Hobbs cleared his throat, staring at the game. “With all due respect, sir, I think there’s a lot of anger in you.”

Peary bared his teeth at the kid, wondering if he was serious or being a smart-ass. He looked at the board while running a hand over the white bristles of a scalp furrowed in spots by some punk’s bullets long ago. Double sixes might get him back in the game.

He was shaking the dice when Marelli shouted an order for somebody to grab him a bottle of red wine from the cellar and some more cannolis while they were at it. Peary looked at Grevey and Markinson, wondering who would make a move as butler or if they had enough pride not to kiss ass. To their credit, he found both marshals with their faces buried in newspapers. They glanced at each other from their stools at the kitchen counter, passing the telepathy for the other to go fetch. Peary heard the thunder of his heart in his ears, then The Butcher cranked the volume high enough to bring down an eagle soaring over Windham High Peak.

It was more than he could take. The kid had to have seen it coming, but Peary didn’t give a damn if a missile plowed through the roof. He was up and marching, the .45 out, the kid bleating something in his slipstream. The marshals were dropping their papers now, jowls hanging, but Peary was already sweeping past them.

Marelli was squawking for someone to shake a leg, when Peary drew a bead on the giant screen TV. The peal of .45 wrath drowned out the shouting and cursing around him. Marelli leaped to his feet, dousing his flamingos and island girls with blood-red wine. Peary became even more enraged when he saw the picture still flickering behind the smoke and leaping sparks. One more hollowpoint did the trick.

For what seemed like an hour suspended in time, Peary savored the shock and bedlam. He found less than ten feet separated himself from The Butcher and considered ending it right there. Marelli was bellowing, but it was clear to Peary he didn’t know whether to shit or go blind. The kid, the marshals and the other agents on sentry duty around the lodge were now swarming into the living room, hurling themselves into a buffer zone between him and the wise guy.

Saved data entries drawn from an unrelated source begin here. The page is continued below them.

(** A sorted list is a fixed point of the stable sort. *)
Lemma slice_stable_id {A} (less : A -> A -> bool) (l : list A) :
  StronglySorted (fun x y => less y x = false) l -> slice_stable less l = l.
Proof.
  intros Hs. unfold slice_stable. enough (forall rp, StronglySorted (fun x y => less y x = false) (reverse rp ++ l) ->
    reverse (fold_left (fun rp x => insert_rev less x rp) l rp) = reverse rp ++ l) as H by apply (H [] Hs).
  clear Hs. induction l as [|x l IH]; intros rp Hs; cbn [fold_left]; [by rewrite app_nil_r|].
  assert (insert_rev less x rp = x :: rp) as E.
  { destruct rp as [|y rp]; [done|]. cbn [insert_rev]. rewrite reverse_cons, <- app_assoc in Hs.
    assert (less x y = false) as ->; [|done].
    apply (StronglySorted_lookup (fun x y => less y x = false) (reverse rp ++ y :: x :: l) (length (reverse rp)) (S (length (reverse rp))));
      [exact Hs|by rewrite list_lookup_middle| |lia].
    rewrite lookup_app_r by lia. by replace (S (length (reverse rp)) - length (reverse rp))%nat with 1%nat by lia. }
  rewrite E, IH; rewrite reverse_cons, <- app_assoc; done.
Qed.

(** ** Linked records *)

Definition is_chained (r : AuditEvent) : Prop := Hash r = canonicalAuditHash r.
(** The records follow the reference [(s, h)] one by one. *)
Fixpoint linked (h : string) (s : Z) (rs : list AuditEvent) : Prop :=
  match rs with
  | [] => True
  | r :: rs => Seq r = s + 1 /\ PrevHash r = h /\ is_chained r /\ linked (Hash r) (Seq r) rs
  end.
Fixpoint end_ref (h : string) (s : Z) (rs : list AuditEvent) : chainRef :=
  match rs with [] => mkRef s h | r :: rs => end_ref (Hash r) (Seq r) rs end.

Lemma chained_not_legacy r : is_chained r -> is_legacy r = false.
Proof. unfold is_chained, is_legacy. intros ->. apply hash_nonempty. Qed.
Lemma recordHash_chained r k : is_chained r -> recordHash r k = Hash r.
Proof. intros H%chained_not_legacy. unfold recordHash, is_legacy in *. by rewrite H. Qed.
(* ===== verification/Workflow.v ===== *)
(** * Workflow definitions ([src/internal/nexaflow]: [workflow.go], [graph.go], [states.go],
      [input_mapping.go], [registry.go])

    A definition is a graph of node instances.  This file has the data, the
    registry lookup and schema checks, the input mappings, the validation of a
    definition with its error values, the schedule [TopologicalOrder] and the
    run and node state machines.  Where the source ranges over a map, the list
    of nodes gives the order here; only the choice among several errors
    depends on it.  A map inside a configuration value is an association list.
    The recursions of the source run over a graph, so they have fuel and
    return [None] without it. *)

From Stdlib Require Import Ascii.
From S2P Require Import Prelude Hash Text.

(** ** Values and schemas *)

(** The Go values a payload may hold.  A decoded JSON document has the first six
    kinds; the output of a [Run] function may also hold a [[]string], a
    [map[string]string], or a container of another Go type (a slice of maps, a
    struct), of which only what it encodes to is known. *)
Inductive Value :=
  | VNil
  | VBool (b : bool)
  | VNumber (x : float64)
  | VString (s : string)
  | VArray (l : list Value)
  | VObject (m : list (string * Value))
  | VStrings (l : list string)
  | VStringMap (m : list (string * string))
  | VTyped (encodes : Value).
Definition assoc {A} (k : string) (m : list (string * A)) : option A := snd <$> List.find (fun kv => String.eqb (fst kv) k) m.

Record Field := mkField { f_Name : string; f_Type : string; f_Required : bool }.
Record RetryPolicy := mkRetry { MaxAttempts : Z; RetryableCodes : list string }.
(** The contract of a node, without its texts.  Its [Run] function is not code of
    this package; whether it is set is a flag. *)
Record NodeSpec := mkSpec {
  ns_ID : string; ns_Version : string; ns_Category : string; ns_InputSchema : list Field; ns_ConfigSchema : list Field;
  ns_Permission : string; ns_SideEffect : string; ns_Retry : RetryPolicy; ns_DefaultTimeout : Duration; ns_MaxTimeout : Duration;
  ns_MaxInputBytes : Z; ns_MaxOutputBytes : Z; ns_RequiresOperatorPolicy : bool; ns_RunSet : bool }.
Definition SideEffectNone : string := "none".
Definition SideEffectRead : string := "read".
Definition SideEffectExternal : string := "external".
Definition SideEffectBillable : string := "billable".
Definition SideEffectIrreversible : string := "irreversible".
Definition Registry : Type := gmap string NodeSpec.
Definition SupportedVersion : string := "v1".

Inductive NodeError :=
  | UnsupportedVersion (version : string)
  | NodeNotFound (id : string)
  | InvalidSchema (name type : string)
  | MissingField (kind name : string)
  | UnknownField (kind key : string)
  | WrongType (name type : string).
(** [NewRegistry]: the first defect refuses the whole list. *)
Inductive RegistryError := NilSpec | SpecVersion (id version : string) | SpecNoID | SpecRetry (id : string) | SpecTimeouts (id : string) | SpecBounds (id : string) | DuplicateSpec (key : string).
Definition spec_key (spec : NodeSpec) : string := ns_ID spec +:+ "@" +:+ ns_Version spec.
Definition check_spec (r : Registry) (spec : NodeSpec) : option RegistryError :=
  if negb (String.eqb (ns_Version spec) SupportedVersion) then Some (SpecVersion (ns_ID spec) (ns_Version spec))
  else if String.eqb (ns_ID spec) "" || negb (ns_RunSet spec) then Some SpecNoID
  else if (MaxAttempts (ns_Retry spec) <? 1) || (3 <? MaxAttempts (ns_Retry spec)) then Some (SpecRetry (ns_ID spec))
  else if (ns_DefaultTimeout spec <=? 0) || (ns_MaxTimeout spec <? ns_DefaultTimeout spec) then Some (SpecTimeouts (ns_ID spec))
  else if (ns_MaxInputBytes spec <=? 0) || (ns_MaxOutputBytes spec <=? 0) then Some (SpecBounds (ns_ID spec))
  else if bool_decide (is_Some (r !! spec_key spec)) then Some (DuplicateSpec (spec_key spec))
  else None.
Fixpoint register_all (specs : list (option NodeSpec)) (r : Registry) : RegistryError + Registry :=
  match specs with
  | [] => inr r
  | None :: _ => inl NilSpec
  | Some spec :: specs => match check_spec r spec with Some e => inl e | None => register_all specs (<[spec_key spec := spec]> r) end
  end.
Definition NewRegistry (specs : list (option NodeSpec)) : RegistryError + Registry := register_all specs ∅.
Definition Lookup (r : Registry) (id version : string) : NodeError + NodeSpec :=
  if negb (String.eqb version SupportedVersion) then inl (UnsupportedVersion version)
  else match r !! (id +:+ "@" +:+ version) with None => inl (NodeNotFound id) | Some spec => inr spec end.

Definition fieldTypes : list string := ["string"; "number"; "boolean"; "object"; "array"; "secretRef"].
Definition mem (s : string) (l : list string) : bool := existsb (String.eqb s) l.
(** The first error in a loop over a list. *)
Fixpoint first_error {A E} (f : A -> option E) (l : list A) : option E :=
  match l with [] => None | x :: l => match f x with Some e => Some e | None => first_error f l end end.
Definition checkFieldType (f : Field) (v : Value) : option NodeError :=
  let wrong := Some (WrongType (f_Name f) (f_Type f)) in
  if String.eqb (f_Type f) "string" || String.eqb (f_Type f) "secretRef" then match v with VString _ => None | _ => wrong end
  else if String.eqb (f_Type f) "number" then match v with VNumber _ => None | _ => wrong end
  else if String.eqb (f_Type f) "boolean" then match v with VBool _ => None | _ => wrong end
  else if String.eqb (f_Type f) "object" then match v with VObject _ => None | _ => wrong end
  else if String.eqb (f_Type f) "array" then match v with VArray _ => None | _ => wrong end
  else None.
(** [known[f.Name] = f]: the last field of a name counts. *)
Definition known_field (schema : list Field) (key : string) : option Field :=
  List.find (fun f => String.eqb (f_Name f) key) (reverse schema).
Definition validateAgainstSchema (values : list (string * Value)) (schema : list Field) (kind : string) : option NodeError :=
  match first_error (fun f =>
          if negb (mem (f_Type f) fieldTypes) then Some (InvalidSchema (f_Name f) (f_Type f))
          else if f_Required f && bool_decide (assoc (f_Name f) values = None) then Some (MissingField kind (f_Name f)) else None) schema with
  | Some e => Some e
  | None => first_error (fun kv => match known_field schema (fst kv) with
                                   | None => Some (UnknownField kind (fst kv))
                                   | Some f => checkFieldType f (snd kv)
                                   end) values
  end.
(** A nil configuration is an empty one. *)
Definition ValidateConfig (spec : NodeSpec) (config : list (string * Value)) : option NodeError :=
  validateAgainstSchema config (ns_ConfigSchema spec) "config".
(** *** Attempts and approvals *)

Lemma replace_row_keeps cur exec now :
  x_RunID (replace_row cur exec now) = x_RunID exec /\ x_NodeID (replace_row cur exec now) = x_NodeID exec
  /\ x_Attempt (replace_row cur exec now) = x_Attempt exec /\ x_IdempotencyKey (replace_row cur exec now) = x_IdempotencyKey cur
  /\ x_State (replace_row cur exec now) = x_State exec.
Proof.
  unfold replace_row. destruct exec, cur. cbn. unfold node_Terminal. repeat case_match; done.
Qed.

Lemma current_ok s runID nodeID i cur k :
  store_ok s k -> currentAttempt s runID nodeID = Some (i, cur) -> rows s runID !! i = Some cur /\ x_NodeID cur = nodeID /\ x_RunID cur = runID.
Proof.
  intros H Hc. apply currentAttempt_row in Hc as [Hi Hn]. split_and!; [done..|].
  destruct (ok_rows _ _ H _ _ (rows_get _ _ _ _ Hi)) as (_ & Hr & _). rewrite Forall_lookup in Hr. by destruct (Hr _ _ Hi).
Qed.

Lemma store_ok_rows s runID i cur x k :
  store_ok s k -> rows s runID !! i = Some cur ->
  x_RunID x = x_RunID cur -> x_NodeID x = x_NodeID cur -> x_Attempt x = x_Attempt cur -> x_IdempotencyKey x = x_IdempotencyKey cur ->
  store_ok (set_row s runID i x) k.
Proof. intros [H1 H2 H3 H4 H5] Hi ? ? ? ?. split; [exact H1|exact H2|exact (set_row_ok s runID i cur x k H3 Hi ltac:(done) ltac:(done) ltac:(done) ltac:(done))|exact H4|exact H5]. Qed.
(** One step: the number it has, unless the process stops here. *)
Definition step : M nat := fun st => if crash env (tick st) then (st, Crash) else (st <| tick := S (tick st) |>, Val (tick st)).
(** An access to the shared state, after what others did. *)
Definition access {A} (f : nat -> Shared -> Shared * A) : M A :=
  n ← step; (fun st => let '(s, a) := f n (others env n (sh st)) in (st <| sh := s |>, Val a)) : M A.
Definition lift {A} (r : A + StoreError) : M A := match r with inl a => mret a | inr err => throw (EStore err) end.
Definition store_get {A} (f : storeState -> A + StoreError) : M A := r ← access (fun _ s => (s, f (store s))); lift r.
Definition store_op {A} (f : Time -> storeState -> Outcome A) : M A :=
  r ← access (fun n s => let '(s', r) := f (clock env n) (store s) in (s <| store := s' |>, r)); lift r.
Definition now : M Time := n ← step; mret (clock env n).
Definition runCtxErr : M bool := n ← step; mret (ctx_done env n).
Definition ranged {A} (l : list A) : M (list A) := n ← step; mret (range env n l).
(* ===== verification/EngineLogic.v ===== *)
(** * Reasoning about the workflow engine

    [follows]: what every program of [Engine.v] does to the store, whatever its
    environment and wherever it stops.  Finished runs and attempts keep their
    state, rows keep their place and approvals stand.

    Side effects happen at most once: across any number of engine calls on one run,
    each of which may be cut short by the end of the process at any step, and with
    other engines dispatching, recovering and settling in between ([peer_step]), the
    [Run] function of a node with side effects is called at most once per attempt,
    counting the calls of all.  The invariant ties the calls and the dispatches in
    hand to the rows: an attempt that can still be dispatched was never run and is in
    nobody's hand. *)

From S2P Require Import Prelude Text Workflow FlowStore FlowProofs Authz Redact Engine.

Definition no_hash (d : Definition_) : option string := None.

(** ** Programs only add *)

Section follows.
Context (env : Env) (lib : Lib) (e : Engine).
Hypothesis others_keep : forall n s, keeps (store s) (store (others env n s)).

Definition follows {A} (m : M A) : Prop := forall st, keeps (store (sh st)) (store (sh (m st).1)).

Lemma keeps_same s : keeps s s.
Proof. by apply keeps_refl. Qed.

Lemma follows_ret {A} (a : A) : follows (mret a).
Proof. intros st. apply keeps_same. Qed.
Lemma follows_throw {A} err : follows (throw (A := A) err).
Proof. intros st. apply keeps_same. Qed.
Lemma follows_bind {A B} (m : M A) (f : A -> M B) : follows m -> (forall a, follows (f a)) -> follows (m ≫= f).
Proof.
  intros Hm Hf st. unfold mbind, M_bind. specialize (Hm st). destruct (m st) as [st' [a|err|]]; cbn in *; [|done..].
  eapply keeps_trans; [exact Hm|apply Hf].
Qed.
Lemma follows_try {A} (m : M A) : follows m -> follows (try m).
Proof. intros Hm st. unfold try. specialize (Hm st). destruct (m st) as [st' [a|err|]]; exact Hm. Qed.
Lemma follows_emit ev : follows (emit ev).
Proof. intros st. apply keeps_same. Qed.
Lemma follows_mfold {A S} (f : S -> A -> M S) : (forall s a, follows (f s a)) -> forall l s, follows (mfold f l s).
Proof. intros Hf l. induction l as [|x l IH]; intros s; cbn; [apply follows_ret|]. by apply follows_bind. Qed.
Lemma follows_step : follows (step env).
Proof. intros st. unfold step. destruct (crash env (tick st)); apply keeps_same. Qed.
Lemma follows_access {A} (f : nat -> Shared -> Shared * A) : (forall n s, keeps (store s) (store (f n s).1)) -> follows (access env f).
Proof.
  intros Hf. apply follows_bind; [apply follows_step|]. intros n st. cbn. specialize (Hf n (others env n (sh st))).
  destruct (f n (others env n (sh st))) as [s a]. cbn in *. eapply keeps_trans; [apply others_keep|exact Hf].
Qed.
Lemma follows_lift {A} (r : A + StoreError) : follows (lift r).
Proof. destruct r; [apply follows_ret|apply follows_throw]. Qed.
Lemma follows_get {A} (f : storeState -> A + StoreError) : follows (store_get env f).
Proof. apply follows_bind; [|intros; apply follows_lift]. apply follows_access. intros. apply keeps_same. Qed.
Lemma follows_op {A} (f : Time -> storeState -> Outcome A) : (forall t s, keeps s (f t s).1) -> follows (store_op env f).
Proof.
  intros Hf. apply follows_bind; [|intros; apply follows_lift]. apply follows_access. intros n s. specialize (Hf (clock env n) (store s)).
  by destruct (f (clock env n) (store s)).
Qed.
End follows.

Create HintDb follows.
#[export] Hint Resolve follows_ret follows_throw follows_try follows_emit follows_step follows_lift follows_get : follows.
(** Programs are walked through by their shape. *)
Ltac follow_step :=
  match goal with
  | |- follows (_ ≫= _) => apply follows_bind; [|intros]
  | |- follows (mfold _ _ _) => apply follows_mfold; intros
  | |- follows (try _) => apply follows_try
  | |- follows (match ?x with _ => _ end) => destruct x
  | |- follows _ => solve [auto with follows nocore]
  end.
Ltac follow := intros; cbv zeta; repeat follow_step.

Section programs.
Context (env : Env) (lib : Lib) (e : Engine).
Hypothesis others_keep : forall n s, keeps (store s) (store (others env n s)).

Lemma follows_save exec expected : follows (Save env exec expected).
Proof. apply follows_op; [done|]. intros t s. exact (keeps_step no_hash s (SaveNodeExecution exec expected t) I). Qed.
Lemma follows_update runID expected state code msg : follows (UpdateState env runID expected state code msg).
Proof. apply follows_op; [done|]. intros t s. exact (keeps_step no_hash s (UpdateRunState runID expected state code msg t) I). Qed.
Lemma follows_append runID nodeID opID : follows (Append env runID nodeID opID).
Proof. apply follows_op; [done|]. intros t s. exact (keeps_step no_hash s (AppendNodeExecution _ (Some NodePending) t) I). Qed.
Lemma follows_claim runID nodeID owner ttl t : follows (store_op env (fun _ s => tryClaim s runID nodeID owner ttl t)).
Proof. apply follows_op; [done|]. intros t' s. exact (keeps_step no_hash s (TryClaim runID nodeID owner ttl t) I). Qed.
Lemma follows_create run given : follows (store_op env (fun t s => createRun s run given t)).
Proof. apply follows_op; [done|]. intros t s. exact (keeps_step no_hash s (FlowStore.CreateRun run given t) I). Qed.
Lemma follows_record appr : follows (store_op env (fun t s => recordApproval s appr t)).
Proof. apply follows_op; [done|]. intros t s. exact (keeps_step no_hash s (RecordApproval appr t) I). Qed.
#[local] Hint Resolve follows_save follows_update follows_append follows_claim follows_create follows_record : follows.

Peary wrenched himself free of someone’s grasp. They were all shouting at him, arms flapping, hands grabbing whatever they could. Marelli was already launched into a stream of profanity, threats and outrage, interspersed with taking the Lord’s name in vain, among other blasphemous obscenities. He might have turned his back on Church and God, but he itched to shoot the hood for blasphemy alone.

Peary heard them asking if he was nuts, what was wrong with him and so on. Turning away and heading for the door to grab some fresh air, he heard Marelli railing how he wanted a new and bigger television, and he wanted that lunatic bastard off his detail or he wasn’t talking to nobody. Peary encountered a marshal with an AR-15 who shuffled out of his path, but stared at him like something that had just stepped off a UFO.

“What?” Peary shouted, holstering his weapon. “You never see a TV get shot before?”

Peary rolled outside, breathing in the clean, cool mountain air. Alone, he laughed at the chaos he heard still bringing down the roof. What a few of them in there didn’t know was a lot, he thought.

Losing a television was soon to become the least of Marelli’s woes.

PETER CABRIANO TOOK a look at the bloody mass of naked flesh hung up by bound hands on the car lift, and believed he could read the future.

The empire was either his to save, or his to watch go down in flames. That was the problem, he knew, with narcotics trafficking. It built kingdoms, but it also tore them down. For some time now, he’d been scrambling to avoid this day, branching out into other avenues for fast cash. But narcotics had been the Family’s bread and butter since the early eighties, and without the Colombians there would be no promise now of steering the Family into other business ventures, which he knew were the wave of the future.

There was no time to dwell on rewards not yet earned; he needed quick solutions. One answer was already in the works, but where there was one loose tongue he feared a whole goddamn chorus of squealers was out there ready to bring the walls crashing down.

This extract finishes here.